霍格沃茨之另一位校长
繁体版

第十一章 再访庇俄斯

    很快,他们出现在了墙壁的另一边。好像是穿过了一层凉水,却暖和干燥地从对面出来了。

    恢弘的浮雕画卷和嘈杂的麻瓜们转眼间就都消失不见了,周围悄然无声,放眼望去,昏沉的夜幕下,巨大的山谷里数不清的飞鸟走兽在繁密的森林中若隐若现,暗蓝色的峰峦在天的那一边重重叠叠,布满积雪。此刻,他们正站在一条悬停在空中的大道上,稀稀落落几个人走在他们前面,高大的柱廊静静地拱卫在道路两侧,白色大理石在脚底下铺就,向远处不断延长、伸展,径直通往前面的圆形广场。

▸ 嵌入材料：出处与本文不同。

(** * DSDE: dynamic speculation-length controller

    A shallow embedding of the [dsde] package of the ChatBT backend
    ([signals.py], [adapter.py], [utils.py], [core.py]) and the properties
    of it that the specification states.

    Conventions of the embedding.
    - Python [int] is [Z].  Python [float] (and numpy's [float64]) is read
      as an exact rational [Q]: every comparison, clamp, truncation and
      rounding step of the source is kept as written, while the rounding
      error of the arithmetic itself is idealised away.
    - A [dict] keyed by sequence id is a [gmap string _]; a
      [collections.deque(maxlen=n)] is a record of its items and its bound.
    - An exception is a value of [exn] carried by the [res] result type;
      [try: ... except Exception] is [try_except].
    - The wall clock ([time.time()]) only feeds timestamps that no modelled
      result depends on; timestamps are left out and measured durations are
      inputs.
    - Tensors and the torch calls on them are an interface ([Torch]); the
      simulated models of [core.py] are collaborators on an abstract world. *)

From Stdlib Require Import Reals Qreals Lra.
From Stdlib Require Import ZArith QArith Qround Qabs Lqa Lia.
From Stdlib Require Import Sorted.
From stdpp Require Import gmap strings list fin_maps pretty.

Local Open Scope Z_scope.

(* ===================================================================== *)
(** * Python and numpy primitives                                          *)
(* ===================================================================== *)

Module Py.

(** Exceptions of the Python runtime that the modelled code can meet. *)
Inductive exn : Type :=
| KeyError (key : string)
| ZeroDivisionError
| TypeError
| ValueError
| RuntimeError (msg : string).

Inductive res (A : Type) : Type :=
| Ok (a : A)
| Raise (e : exn).
Arguments Ok {A} a.
Arguments Raise {A} e.

Definition bind {A B} (m : res A) (k : A -> res B) : res B :=
  match m with
  | Ok a => k a
  | Raise e => Raise e
  end.

(** [try: body  except Exception as e: handler(e)]. *)
Definition try_except {A} (body : res A) (handler : exn -> res A) : res A :=
  match body with
  | Ok a => Ok a
  | Raise e => handler e
  end.

(** [str(e)], as far as the modelled code looks at it. *)
Definition str_exn (e : exn) : string :=
  match e with
  | KeyError k => k
  | ZeroDivisionError => "division by zero"
  | TypeError => "unsupported operand"
  | ValueError => "maxlen must be non-negative"
  | RuntimeError m => m
  end.

Definition Qlt_bool (a b : Q) : bool := negb (Qle_bool b a).

(** [max(a, b)] keeps its first argument unless the second is greater;
    [min(a, b)] keeps its first argument unless the second is smaller. *)
Definition max (a b : Q) : Q := if Qlt_bool a b then b else a.
Definition min (a b : Q) : Q := if Qlt_bool b a then b else a.

(** [int(x)]: truncation toward zero. *)
Definition int (x : Q) : Z := Z.quot (Qnum x) (Zpos (Qden x)).

(** [round(x)] of Python 3 (and of numpy scalars): to the nearest
    integer, a tie going to the even neighbour. *)
Definition round (x : Q) : Z :=
  let f := Qfloor x in
  match Qcompare (x - inject_Z f) (1 # 2) with
  | Lt => f
  | Gt => f + 1
  | Eq => if Z.even f then f else f + 1
  end.

(** [abs(x)]. *)
Definition abs (x : Q) : Q := Qabs x.

(** [len(l)]. *)
Definition len {A} (l : list A) : Z := Z.of_nat (length l).

(** [sum(l)]. *)
Definition sum (l : list Q) : Q := fold_left Qplus l 0%Q.

(** [l[-n:]].  For [n > 0] the last [n] items (all of them when the list
    is shorter); [l[-0:]] is the whole list; for [n < 0] the index [-n] is
    a start from the left. *)
Definition slice_last {A} (n : Z) (l : list A) : list A :=
  if 0 <? n then drop (length l - Z.to_nat n) l
  else drop (Z.to_nat (- n)) l.

(** [l[-1]] of a non-empty list, [None] standing for the [IndexError]. *)
Definition last_item {A} (l : list A) : option A := last l.

(** [collections.deque(maxlen=n)]. *)
Record deque (A : Type) : Type := Deque {
  items : list A;
  maxlen : nat
}.
Arguments Deque {A} items maxlen.
Arguments items {A} d.
Arguments maxlen {A} d.

(** [deque(maxlen=n)] refuses a negative bound. *)
Definition deque_new {A} (n : Z) : res (deque A) :=
  if n <? 0 then Raise ValueError else Ok (Deque [] (Z.to_nat n)).

(** [d.append(x)]: the item goes to the right end, and when that exceeds
    the bound the leftmost item is dropped. *)
Definition append {A} (d : deque A) (x : A) : deque A :=
  let l := items d ++ [x] in
  Deque (if (maxlen d <? length l)%nat then drop 1 l else l) (maxlen d).

(** [d.extend(xs)]. *)
Definition extend {A} (d : deque A) (xs : list A) : deque A :=
  fold_left append xs d.

(** [d.clear()]. *)
Definition clear {A} (d : deque A) : deque A := Deque [] (maxlen d).

(** [sorted(l, key=key, reverse=True)]: descending in the key, the items
    of equal key in the order they had.  An item is put behind the items
    of greater key and before the others. *)
Fixpoint insert_reverse {A} (key : A -> Q) (x : A) (l : list A) : list A :=
  match l with
  | [] => [x]
  | y :: l' =>
      if Qlt_bool (key x) (key y) then y :: insert_reverse key x l'
      else x :: l
  end.

Definition sorted_reverse {A} (key : A -> Q) (l : list A) : list A :=
  foldr (insert_reverse key) [] l.

End Py.

Notation "x <- m ;; k" := (Py.bind m (fun x => k))
  (at level 100, m at next level, right associativity).

(** numpy's [mean], [var] (population variance) on a non-empty list. *)
Module np.

Definition mean (l : list Q) : Q := (Py.sum l / inject_Z (Py.len l))%Q.

Definition var (l : list Q) : Q :=
  let m := mean l in
  mean (map (fun x => (x - m) * (x - m))%Q l).

(** [np.std(l)], the square root of the variance, is a real number. *)
Definition std (l : list Q) : R := sqrt (Q2R (var l)).

(** The source only compares [np.std(l)] with other quantities, and here
    each such comparison is decided on the squares: [std_gt l c] is
    [np.std(l) > c], and [gt_scaled_std a t l] is [a > t * np.std(l)] for
    [a >= 0] ([std_gt_spec] and [gt_scaled_std_spec] below). *)
Definition std_gt (l : list Q) (c : Q) : bool :=
  Py.Qlt_bool c 0 || Py.Qlt_bool (c * c) (var l).

Definition gt_scaled_std (a t : Q) (l : list Q) : bool :=
  if Qle_bool 0 t then Py.Qlt_bool (t * t * var l) (a * a)
  else Py.Qlt_bool 0 a || Py.Qlt_bool 0 (var l).

End np.

(* ===================================================================== *)
(** * signals.py                                                           *)
(* ===================================================================== *)

(** The torch calls of [signals.py], on an abstract tensor type.
    [kl_div_sum d t] is [F.kl_div(softmax(t).log(), softmax(d),
    reduction='sum').item()] and [plogp_sum l] is
    [-torch.sum(p * torch.log(p + 1e-10)).item()] for [p = softmax(l)];
    [Raise] is an exception of the call. *)
Class Torch : Type := {
  tensor : Type;
  kl_div_sum : tensor -> tensor -> Py.res Q;
  plogp_sum : tensor -> Py.res Q
}.

Record SignalConfig : Type := {
  short_window_size : Z;
  long_window_size : Z;
  min_history_length : Z;
  kld_threshold : Q;
  variance_threshold : Q;
  entropy_weight : Q;
  kld_weight : Q
}.

Definition default_SignalConfig : SignalConfig := {|
  short_window_size := 4;
  long_window_size := 12;
  min_history_length := 2;
  kld_threshold := 1 # 10;
  variance_threshold := 5 # 100;
  entropy_weight := 3 # 10;
  kld_weight := 7 # 10
|}.

Module KLDVarianceSignal.

Record t : Type := Build {
  config : SignalConfig;
  kld_history : Py.deque Q;
  sequence_histories : gmap string (Py.deque Q)
}.

(** [__init__] *)
Definition init (cfg : SignalConfig) : Py.res t :=
  d <- Py.deque_new (long_window_size cfg) ;;
  Py.Ok (Build cfg d ∅).

(** [compute_kld] *)
Definition compute_kld `{Torch} (draft_logits target_logits : tensor) : Q :=
  match kl_div_sum draft_logits target_logits with
  | Py.Ok kld => Py.max 0 kld
  | Py.Raise _ => 0%Q
  end.

(** [update_history] *)
Definition update_history (self : t) (sequence_id : string)
    (kld_values : list Q) : Py.res t :=
  d <- match sequence_histories self !! sequence_id with
       | Some d => Py.Ok d
       | None => Py.deque_new (long_window_size (config self))
       end ;;
  Py.Ok (Build (config self) (kld_history self)
           (<[sequence_id := fold_left Py.append kld_values d]>
              (sequence_histories self))).

(** [get_regional_stability] *)
Definition get_regional_stability (self : t) (sequence_id : string) : Q :=
  match sequence_histories self !! sequence_id with
  | None => 1 # 2
  | Some d =>
      let history := Py.items d in
      if Py.len history <? min_history_length (config self) then 1 # 2
      else
        let recent_klds :=
          Py.slice_last (short_window_size (config self)) history in
        if Py.len recent_klds <? 2 then 1 # 2
        else
          let variance := np.var recent_klds in
          let stability := (1 / (1 + variance))%Q in
          Py.min 1 (Py.max 0 stability)
  end.

(** [predict_acceptance_likelihood] *)
Definition predict_acceptance_likelihood (self : t) (sequence_id : string)
    (draft_entropy : option Q) : Q :=
  let stability := get_regional_stability self sequence_id in
  let base_likelihood := stability in
  let combined_likelihood :=
    match draft_entropy with
    | Some e =>
        let entropy_factor := (1 / (1 + e))%Q in
        (kld_weight (config self) * base_likelihood
         + entropy_weight (config self) * entropy_factor)%Q
    | None => base_likelihood
    end in
  Py.min 1 (Py.max 0 combined_likelihood).

End KLDVarianceSignal.

Module WVIRCalculator.

Definition short_window (cfg : SignalConfig) (kld_history : list Q) : list Q :=
  Py.slice_last (short_window_size cfg) kld_history.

    “议会那些眼睛长在脑袋上的‘尊贵’老爷们吵了十几年,终于决定在明年六月份重新检修这里。”狄奥多踢开了脚底的石砾,拉着阿尔弗雷德走到一边,“光是阿克索大道,就已经上百年没重新更换过石料了。”他指了指堆积在悬桥底下的大块石砖和木料。“我猜,他们应该也邀请你了——”庇俄斯的夜晚总是那么地清澈,星光璀璨,凉风缓缓吹拂着人们的脸庞,狄奥多张开双臂,享受着这静谧的美妙夜晚,当然,那并不是真正的天空。

    “如果那时候战争能结束的话。”阿尔弗雷德点点头,“开罗那边起码会派两个轮值主席来帮忙,除了卢戈,他们也需要这次机会试试看能不能在炼金术上更进一步。”

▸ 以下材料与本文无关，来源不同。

Definition spec_forward_violated (plan : Plan.t) (d : cufft.direction) : bool :=
  bool_decide (d = cufft.CUFFT_FORWARD)
  && bool_decide (Plan.in_dtype plan ∈ np.sctypes_complex)
  && bool_decide (Plan.out_dtype plan ∈ np.sctypes_float).

Definition spec_inverse_violated (plan : Plan.t) (d : cufft.direction) : bool :=
  bool_decide (d = cufft.CUFFT_INVERSE)
  && bool_decide (Plan.in_dtype plan ∈ np.sctypes_float)
  && bool_decide (Plan.out_dtype plan ∈ np.sctypes_complex).

Definition spec_validation_rules (xdata ydata : Z) (plan : Plan.t)
    (d : cufft.direction) : list (bool * exn) :=
  [ (spec_in_place_violated xdata ydata plan, IllegalInPlaceTransform);
    (spec_forward_violated plan d, ForwardComplexToReal);
    (spec_inverse_violated plan d, InverseRealToComplex) ].

Fixpoint first_violated (rules : list (bool * exn)) : option exn :=
  match rules with
  | [] => None
  | (true, e) :: _ => Some e
  | (false, _) :: rules' => first_violated rules'
  end.

(** ** A concrete device layer and engine

    Instances of the two interfaces on which the embedding can be run.
    Element values stay symbolic: a value records how it was obtained,
    and no floating-point arithmetic is interpreted. *)

Module Concrete.

#[local] Unset Elimination Schemes.
Inductive value :=
| Host (k : Z)
| Cast (d : np.dtype) (s : Z)
| Quot (a b : value)
| Bin (f : cufft.exec) (dir : option cufft.direction) (k : nat)
      (input : list value).
#[local] Set Elimination Schemes.

(** pycuda's division of a [GPUArray] by a scalar: the result is a new
    array ([_new_like_me]) that a kernel fills with the quotients; the
    operand's memory is only read. *)
Definition truediv (a : gpuarray.GPUArray) (v : value)
    (d : gpuarray.device value) : gpuarray.GPUArray * gpuarray.device value :=
  let src := default [] (gpuarray.blocks d !! gpuarray.gpudata a) in
  let p := gpuarray.brk d in
  (gpuarray.set_gpudata a p,
   {| gpuarray.blocks := <[p := (fun e => Quot e v) <$> src]> (gpuarray.blocks d);
      gpuarray.brk := p + Z.max 1 (gpuarray.size a) |}).

Definition layer : gpuarray.Layer :=
  {| gpuarray.elem := value;
     gpuarray.np_cast := Cast;
     gpuarray.truediv := truediv |}.

(** An engine that numbers its plans from [next_handle], refuses
    dimensions that are not positive, and executes by overwriting the
    output allocation with the transform of the input allocation.  Its
    execution does not look the handle up: it is meant to be run on
    handles of plans that exist, and says nothing about other ones. *)
Record engine_state := mkEngine {
  plans : gmap Z (cufft.fft_type * list Z);
  next_handle : Z
}.

Definition create (ty : cufft.fft_type) (dims : list Z) (st : engine_state) :
    option Z * engine_state :=
  if bool_decide (Forall (fun n => 0 < n) dims) then
    (Some (next_handle st),
     {| plans := <[next_handle st := (ty, dims)]> (plans st);
        next_handle := next_handle st + 1 |})
  else (None, st).

Definition destroy (h : Z) (st : engine_state) : engine_state :=
  {| plans := delete h (plans st); next_handle := next_handle st |}.

Definition execute (f : cufft.exec) (h idata odata : Z)
    (dir : option cufft.direction)
    (s : engine_state * gpuarray.device value) :
    engine_state * gpuarray.device value :=
  let input := default [] (gpuarray.blocks s.2 !! idata) in
  match gpuarray.blocks s.2 !! odata with
  | Some out =>
      (s.1, {| gpuarray.blocks :=
                 <[odata := imap (fun k _ => Bin f dir k input) out]>
                   (gpuarray.blocks s.2);
               gpuarray.brk := gpuarray.brk s.2 |})
  | None => s
  end.

Definition engine : cufft.Engine value :=
  {| cufft.state := engine_state;
     cufft.cufftPlan1d := fun nx ty _ => create ty [nx];
     cufft.cufftPlan2d := fun nx ny ty => create ty [nx; ny];
     cufft.cufftPlan3d := fun nx ny nz ty => create ty [nx; ny; nz];
     cufft.cufftDestroy := destroy;
     cufft.cufftExec := execute |}.

Definition world : Type := @World layer engine.

(** A world with five array objects: a real array (1), two complex
    arrays that share one allocation (2 and 3), a complex array on its
    own (4), and a real array on the allocation of 2 and 3 (5). *)
Definition start : world :=
  @mkWorld layer engine
    {[ 1%positive := gpuarray.mkGPUArray 100 4 np.float32;
       2%positive := gpuarray.mkGPUArray 200 3 np.complex64;
       3%positive := gpuarray.mkGPUArray 200 3 np.complex64;
       4%positive := gpuarray.mkGPUArray 300 3 np.complex64;
       5%positive := gpuarray.mkGPUArray 200 4 np.float32 ]}
    {| gpuarray.blocks :=
         {[ 100 := [Host 0; Host 1; Host 2; Host 3];
            200 := [Host 10; Host 11; Host 12];
            300 := [Host 20; Host 21; Host 22] ]};
       gpuarray.brk := 400 |}
    {| plans := ∅; next_handle := 1 |}
    [].

(** The world after one plan of kind [ty] for [n] points was made in
    [start], and the three plans used below. *)
Definition planned (ty : cufft.fft_type) (n : Z) : world :=
  @mkWorld layer engine (arrays start) (dev start)
    {| plans := {[ 1 := (ty, [n]) ]}; next_handle := 2 |}
    [Call_cufftPlan1d n ty 1].

Definition plan_r2c : Plan.t :=
  Plan.mk [4] np.float32 np.complex64 cufft.CUFFT_R2C cufft.cufftExecR2C 1.

Definition plan_c2r : Plan.t :=
  Plan.mk [4] np.complex64 np.float32 cufft.CUFFT_C2R cufft.cufftExecC2R 1.

Definition plan_c2c : Plan.t :=
  Plan.mk [3] np.complex64 np.complex64 cufft.CUFFT_C2C cufft.cufftExecC2C 1.

(** The real signal of array 1 and its transform by [cufftExecR2C], as
    written over three elements. *)
Definition signal : list value := [Host 0; Host 1; Host 2; Host 3].

Definition spectrum : list value :=
  [ Bin cufft.cufftExecR2C None 0 signal;
    Bin cufft.cufftExecR2C None 1 signal;
    Bin cufft.cufftExecR2C None 2 signal ].

(** [_fft] of array 1 into array 2 with scale 4, on the plan
    [plan_r2c]. *)
Definition scaled_run : (exn + unit) * world :=
  @_fft layer engine 1 2 plan_r2c cufft.CUFFT_FORWARD (Some 4)
        (planned cufft.CUFFT_R2C 4).

(** The world [planned cufft.CUFFT_R2C 4] with one more array object, 6:
    a real array of no elements. *)
Definition with_empty_input : world :=
  @mkWorld layer engine
    (<[6%positive := gpuarray.mkGPUArray 50 0 np.float32]>
       (arrays (planned cufft.CUFFT_R2C 4)))
    (dev (planned cufft.CUFFT_R2C 4))
    (eng (planned cufft.CUFFT_R2C 4))
    (trace (planned cufft.CUFFT_R2C 4)).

    “不会僵持太久的。”狄奥多的语气轻松。“莱蒙托夫只是担心别的党派会趁机扳倒他,但他很快就会明白,在对待三眼巨人这件事上,大家有着难得可贵的默契。”他正了正自己的毡帽,大步向前走去。

    “我记得,当初在穹顶设置气象魔法的巫师好像就是你的曾祖父?”他看向阿尔弗雷德。

    “没错。”

    “事实上,他一直觉得你们肯定是都喝高了才会有那些荒唐的想法。”阿尔弗雷德微笑着说。他想起了那个眼神看起来有些阴翳的塌鼻子老头,曾祖父在家族传记里疯狂吐槽那些俄国巫师们满脑子塞满了不知道什么乱七八糟的东西,总是那么异想天开和粗鲁野蛮。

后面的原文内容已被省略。